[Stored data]
━━━━━━━━

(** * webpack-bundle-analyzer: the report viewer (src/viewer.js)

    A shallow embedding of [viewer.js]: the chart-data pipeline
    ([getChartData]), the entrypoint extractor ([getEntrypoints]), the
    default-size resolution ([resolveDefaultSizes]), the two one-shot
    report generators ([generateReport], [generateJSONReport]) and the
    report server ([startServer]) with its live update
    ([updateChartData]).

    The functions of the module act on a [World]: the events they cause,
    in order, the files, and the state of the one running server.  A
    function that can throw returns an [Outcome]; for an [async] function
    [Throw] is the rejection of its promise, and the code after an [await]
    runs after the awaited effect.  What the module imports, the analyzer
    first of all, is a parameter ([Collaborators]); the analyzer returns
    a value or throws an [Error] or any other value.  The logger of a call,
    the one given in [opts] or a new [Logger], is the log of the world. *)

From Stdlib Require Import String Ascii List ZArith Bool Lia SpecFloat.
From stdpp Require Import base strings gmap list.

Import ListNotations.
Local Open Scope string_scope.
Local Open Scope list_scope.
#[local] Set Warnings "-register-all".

━━━━━━━━

Wherever the word "viewer" appears in the entries above, copy that whole line.

(** * webpack-bundle-analyzer: the report viewer (src/viewer.js)
    A shallow embedding of [viewer.js]: the chart-data pipeline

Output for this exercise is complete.